Give back exactly the lines of the material below, starting with the line with "E7 & E8 & E9 & _)." and going on through the line with "(** The tables".
++++
(** A step of the receiver, with the entries it asked the server for.  Summaries
    list no tile twice and no generation older than the announced one.  A
    request that cannot be sent ends the session and is no step. *)
Inductive repair_step : ClientState -> ClientState -> list wd_tile_repair_entry -> Prop :=
  | step_summary s payload now :
      bytes_ok payload -> now <> 0 ->
      (forall entries, summary_accepted s payload = Some entries -> summary_current s entries) ->
      repair_step s (queue_retransmits_from_summary sort_candidates s payload now) []
  | step_promote s now :
      repair_step s (client_promote_deferred_summary_retransmits sort_candidates s now) []
  | step_flush s s' entries message now :
      client_flush_retransmit_requests s true true now = Some (s', entries, message, true) ->
      repair_step s s' entries
  | step_reassembly s s' : same_view s s' -> repair_step s s' []
  | step_completed s completed : repair_step s (mark_completed_base_generations s completed) [].

Inductive repair_run : ClientState -> ClientState -> list wd_tile_repair_entry -> Prop :=
  | run_nil s : repair_run s s []
  | run_step s1 s2 s3 r1 r2 : repair_step s1 s2 r1 -> repair_run s2 s3 r2 -> repair_run s1 s3 (r1 ++ r2).

Lemma repair_step_ok s s' r : repair_step s s' r ->
  repair_ok s -> repair_ok s' /\ s'.(cs_config) = s.(cs_config) /\ advances (tables s) (tables s') r.
Proof.
  intros Hs. destruct Hs as [s payload now Hb Hnow Hcur | s now | s s' entries message now Hf | s s' Hv | s completed]; intros Hok.
  - destruct (summary_handled s payload now Hok Hb Hnow) as (H1 & H2 & H3).
    destruct (summary_accepted s payload) as [entries|]; [| done]. by destruct (H3 (Hcur entries eq_refl)) as [? _].
  - destruct (promote_ok s now Hok) as (H1 & H2 & [H3 _] & _). done.
  - destruct (flush_ok s true now Hok) as (s2 & e2 & m2 & E & H1 & H2 & _ & H3 & _). rewrite Hf in E. by injection E as <- <- _ _.
  - by apply reassembly_keeps.
  - by apply mark_completed_keeps.
Qed.

Lemma repair_run_ok s s' r : repair_run s s' r ->
  repair_ok s -> repair_ok s' /\ s'.(cs_config) = s.(cs_config) /\ advances (tables s) (tables s') r.
Proof.
  induction 1 as [s | s1 s2 s3 r1 r2 Hs _ IH]; intros Hok; [split_and!; [done | done | apply advances_refl] |].
  destruct (repair_step_ok _ _ _ Hs Hok) as (Hok2 & E2 & A2). destruct (IH Hok2) as (Hok3 & E3 & A3).
  split_and!; [done | congruence | by eapply advances_trans].
Qed.

(** C23: Every tile a current summary lists is, after any further
    run of the receiver (summaries, promotions, flushed requests, reassembled
    packets, completed tiles), received in the listed generation, still tracked,
    or among the requests sent to the server; and the tables stay well formed. *)
Theorem announced_tiles_requested s payload now entries e s' sent :
  repair_ok s -> bytes_ok payload -> now <> 0 ->
  summary_accepted s payload = Some entries -> summary_current s entries -> e ∈ entries -> 0 < e.(tg_tile_generation) ->
  repair_run (queue_retransmits_from_summary sort_candidates s payload now) s' sent ->
  repair_ok s' /\
  (e.(tg_tile_generation) <= aget 0 s'.(cs_received_generation) e.(tg_tile_id) \/
   tracked (tables s') e.(tg_tile_id) e.(tg_tile_generation) \/
   requests sent e.(tg_tile_id) e.(tg_tile_generation)).
Proof.
  intros Hok Hb Hnow Hacc Hcur He Hg Hrun. destruct (summary_handled s payload now Hok Hb Hnow) as (Hok1 & Hc1 & H1).
  rewrite Hacc in H1. destruct (H1 Hcur) as [_ Hall]. rewrite list.Forall_forall in Hall. destruct (Hall e He) as [Hr Hent].
  destruct (repair_run_ok _ _ _ Hrun Hok1) as (Hok2 & _ & [At Ar Ak]). split; [done |].
  cbn [tables rt_total] in At, Ar, Ak. rewrite <- Hc1 in Hr.
  destruct (Hent Hg) as [Hrec|Htr]; [left | by apply Ak]. etrans; [exact Hrec | by apply Ar].
Qed.

Lemma not_within now since limit :
  0 <= since -> now < UINT64_MAX -> since <> 0 -> due_after since limit <= now -> within_ns now since limit = false.
Proof.
  intros H0 H1 H2 H3. pose proof (due_after_later _ _ _ H3 H1) as H4. unfold within_ns.
  rewrite (proj2 (Z.eqb_neq _ _)) by done. cbn [negb andb]. apply Z.ltb_ge.
  destruct (Z.le_gt_cases limit 0) as [|Hl]; [etrans; [eassumption | apply u64_range] |]. rewrite u64_small by mlia. lia.
Qed.

Lemma due_askable s t g q now :
  Forall (Z.le 0) s.(cs_retx_inflight_since_ns) -> Forall (Z.le 0) s.(cs_retx_last_request_ns) -> now < UINT64_MAX ->
  tile_due s t g now -> g <= q -> askable s t q now.
Proof.
  intros P1 P2 Hnow (Ht & Hg & _ & Hrec & Hdue) Hq. split; [lia |].
  assert (forall l, Forall (Z.le 0) l -> 0 <= aget 0 l t) as Hpos.
  { intros l Hl. unfold aget. destruct (nth_in_or_default (Z.to_nat t) l 0) as [Hin | ->]; [| done].
    rewrite list.Forall_forall in Hl. apply Hl. by apply list_elem_of_In. }
  unfold retry_due in Hdue. cbv zeta in Hdue. unfold inflight_recently, requested_recently.
  set (inf := aget 0 (cs_retx_inflight_generation s) t) in *. set (req := aget 0 (cs_retx_last_requested_generation s) t) in *.
  split.
  - destruct (Z.geb_spec inf q) as [Hi|]; [| done]. cbn [andb].
    destruct (Z.eq_dec (aget 0 (cs_retx_inflight_since_ns s) t) 0) as [E|E]; [unfold within_ns; by rewrite E |].
    apply not_within; [by apply Hpos | done | done |].
    rewrite (Z.geb_leb inf g), (proj2 (Z.leb_le g inf)), (proj2 (Z.eqb_neq _ _) E) in Hdue by lia. cbn [andb negb] in Hdue.
    case_if_in Hdue; lia.
  - destruct (Z.geb_spec req q) as [Hi|]; [| done]. cbn [andb].
    destruct (Z.eq_dec (aget 0 (cs_retx_last_request_ns s) t) 0) as [E|E]; [unfold within_ns; by rewrite E |].
    apply not_within; [by apply Hpos | done | done |].
    rewrite (Z.geb_leb req g), (proj2 (Z.leb_le g req)), (proj2 (Z.eqb_neq _ _) E) in Hdue by lia. cbn [andb negb] in Hdue. lia.
Qed.

(** C24: A tracked tile is asked for once its time has come: when
    few tiles wait and every entry of the due queue is due, promotion followed by
    a flush sends a message whose entries include every tile that is missing and
    past its waiting times, in the announced generation or a newer one. *)
Theorem due_tile_requested s t g now :
  repair_ok s -> now < UINT64_MAX ->
  Forall (Z.le 0) s.(cs_retx_inflight_since_ns) -> Forall (Z.le 0) s.(cs_retx_last_request_ns) ->
  few_waiting s -> Forall (fun d => d.(rd_due_ns) <= now) s.(cs_retx_summary_due_queue) -> tile_due s t g now ->
  exists s' entries message,
    client_flush_retransmit_requests (client_promote_deferred_summary_retransmits sort_candidates s now) true true now =
      Some (s', entries, Some message, true) /\
    message = encode (mk_wd_tile_repair_request_payload_header s.(cs_config).(sc_session_id) s.(cs_config).(sc_connection_token)
      (client_promote_deferred_summary_retransmits sort_candidates s now).(cs_content).(cc_remote_content_epoch) (zlen entries)) ++ (entries ≫= encode) /\
    requests entries t g.
Proof.
  intros Hok Hnow P1 P2 Hfew Hall Hdue. destruct (promote_ok s now Hok) as (Hok1 & _ & Hf & Hq).
  pose proof (proj1 Hf) as Hc1.
  fold (client_promote_deferred_summary_retransmits sort_candidates s now) in *.
  set (s1 := client_promote_deferred_summary_retransmits sort_candidates s now) in *. clearbody s1.
  pose proof (Hq Hfew Hall t g Hdue) as Hge. set (q := aget 0 (cs_retx_queued_generation s1) t) in *.
  assert (askable s1 t q now) as Hask.
  { pose proof (due_askable s t g q now P1 P2 Hnow Hdue Hge) as Hask. destruct Hf as (_ & E2 & E3 & E4 & E5 & E6 & E7 & E8 & E9 & _).
    unfold askable, inflight_recently, requested_recently, retransmit_inflight_grace_ns_locked,
      retransmit_request_interval_ns, udp_gap_pressure_ns in *. by rewrite E2, E3, E4, E5, E6, E7, E8, E9. }
  destruct (flush_ok s1 true now Hok1) as (s' & entries & message & Ef & _ & _ & _ & _ & Em & _ & _ & Hreq).
  destruct Hdue as (Ht & Hg & _). rewrite <- Hc1 in Ht.
  destruct (Hreq t Ht ltac:(fold q; lia) Hask) as (r & Hin & Er & Eg). fold q in Eg.
  destruct entries as [|e0 entries]; [done |]. cbn [null orb] in Ef, Em. exists s', (e0 :: entries). eexists. rewrite Ef, Em, Hc1.
  split_and!; [reflexivity | reflexivity |]. exists r. split_and!; [done | done | lia].
Qed.

End sorted.

(** *** A state without announcements *)

Lemma index_empty n : 0 <= n <= UINT16_MAX -> index_ok [] (replicate (Z.to_nat n) UINT32_MAX).
Proof.
  intros Hn. assert (zlen (replicate (Z.to_nat n) UINT32_MAX) = n) as Hz by (unfold zlen; rewrite length_replicate; lia).
  constructor; [rewrite Hz; mlia | constructor | apply base.NoDup_nil_2 |]. intros t Ht. left. split; [| by apply not_elem_of_nil].
  rewrite Hz in Ht. unfold aget. rewrite nth_lookup. by rewrite lookup_replicate_2 by lia.
Qed.

(** The tables as a new configuration leaves them; old entries of the due queue
    are harmless. *)
Lemma fresh_tables_ok s n :
  0 <= n <= UINT16_MAX -> n = s.(cs_config).(sc_total_tiles) ->
  let zeros := replicate (Z.to_nat n) 0 in
  s.(cs_received_generation) = zeros -> s.(cs_retx_queue) = [] -> s.(cs_retx_queued_generation) = zeros ->
  s.(cs_retx_last_requested_generation) = zeros -> s.(cs_retx_last_request_ns) = zeros ->
  s.(cs_retx_inflight_generation) = zeros -> s.(cs_retx_inflight_since_ns) = zeros ->
  s.(cs_retx_summary_pending_generation) = zeros -> s.(cs_retx_summary_pending_since_ns) = zeros ->
  s.(cs_retx_summary_pending_tiles) = [] -> s.(cs_retx_summary_pending_position) = replicate (Z.to_nat n) UINT32_MAX ->
  s.(cs_retx_summary_pending_count) = 0 ->
  Forall (fun d => 0 <= d.(rd_tile_id) /\ 0 < d.(rd_generation)) s.(cs_retx_summary_due_queue) -> repair_ok s.
Proof.
  intros Hn En zeros E1 E2 E3 E4 E5 E6 E7 E8 E9 E10 E11 E12 Hdue.
  assert (forall v : Z, zlen (replicate (Z.to_nat n) v) = n) as Hz by (intros; unfold zlen; rewrite length_replicate; lia).
  assert (forall t, aget 0 zeros t = 0) as H0 by (intros; apply aget_replicate).
  constructor; tables_simpl; rewrite <- ?En, ?E1, ?E2, ?E3, ?E4, ?E5, ?E6, ?E7, ?E8, ?E9, ?E10, ?E11, ?E12.
  - done.
  - unfold zeros. rewrite !Hz. by split_and!.
  - by apply index_empty.
  - done.
  - intros t _. by rewrite H0.
  - intros t _. by rewrite H0.
  - intros t _. by rewrite H0.
  - intros t Ht. by apply not_elem_of_nil in Ht.
  - rewrite app_nil_r. intros t g Hin. apply in_map_iff in Hin as (d & [= <- <-] & Hin).
    rewrite list.Forall_forall in Hdue. apply Hdue. by apply list_elem_of_In.
  - constructor.
Qed.
(* ===== verification/ClientConfig.v ===== *)
(** * The client's configuration

    src/client/client_config_validation.cpp, the configuration messages of
    client_net.cpp ([receive_server_config], [store_server_config_update], the
    tables of [client_connect]) and the state part of
    [apply_pending_server_config] in sdl_viewer.cpp.  The server's configuration
    says how large the display is and how it is tiled; every table of the
    receiver is sized by it.

    [session_ok] is the type of a session's state: the tables agree with a
    configuration that passed the validation.  [configuration_well_formed]: every
    way of taking over a configuration keeps it.  Textures, sockets and messages
    to the server are inputs that say whether the step worked; where the
    code releases its locks other threads may act, which function arguments stand
    for. *)
From S2P Require Import Prelude CFloat Wire Config Structs Payload TileGrid RenderPlanning ClientOwnership PresentQueue ClientState ContentOrder UdpTile TileReassembly ClientRepair.

(** ** Validation *)

Inductive ClientConfigValidationError :=
  | NoConfigError
  | MissingSession
  | MissingConnectionIdentity
  | MissingConfigurationEpoch
  | UnsupportedDisplayDimensions
  | UnsupportedFramebufferSize
  | UnsupportedTileGeometry
  | InconsistentTileGrid
  | UnsupportedPixelFormat
  | UnsupportedCompression
  | InvalidCapabilities
  | ServerConfigOutsideOffer
  | InvalidUdpPayloadTarget.
#[export] Instance ClientConfigValidationError_eq_dec : EqDecision ClientConfigValidationError.
Proof. solve_decision. Defined.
++++
Response to this task:
  { pose proof (due_askable s t g q now P1 P2 Hnow Hdue Hge) as Hask. destruct Hf as (_ & E2 & E3 & E4 & E5 & E6 & E7 & E8 & E9 & _).
    unfold askable, inflight_recently, requested_recently, retransmit_inflight_grace_ns_locked,
      retransmit_request_interval_ns, udp_gap_pressure_ns in *. by rewrite E2, E3, E4, E5, E6, E7, E8, E9. }
  destruct (flush_ok s1 true now Hok1) as (s' & entries & message & Ef & _ & _ & _ & _ & Em & _ & _ & Hreq).
  destruct Hdue as (Ht & Hg & _). rewrite <- Hc1 in Ht.
  destruct (Hreq t Ht ltac:(fold q; lia) Hask) as (r & Hin & Er & Eg). fold q in Eg.
  destruct entries as [|e0 entries]; [done |]. cbn [null orb] in Ef, Em. exists s', (e0 :: entries). eexists. rewrite Ef, Em, Hc1.
  split_and!; [reflexivity | reflexivity |]. exists r. split_and!; [done | done | lia].
Qed.

End sorted.

(** *** A state without announcements *)

Lemma index_empty n : 0 <= n <= UINT16_MAX -> index_ok [] (replicate (Z.to_nat n) UINT32_MAX).
Proof.
  intros Hn. assert (zlen (replicate (Z.to_nat n) UINT32_MAX) = n) as Hz by (unfold zlen; rewrite length_replicate; lia).
  constructor; [rewrite Hz; mlia | constructor | apply base.NoDup_nil_2 |]. intros t Ht. left. split; [| by apply not_elem_of_nil].
  rewrite Hz in Ht. unfold aget. rewrite nth_lookup. by rewrite lookup_replicate_2 by lia.
Qed.

(** The tables as a new configuration leaves them; old entries of the due queue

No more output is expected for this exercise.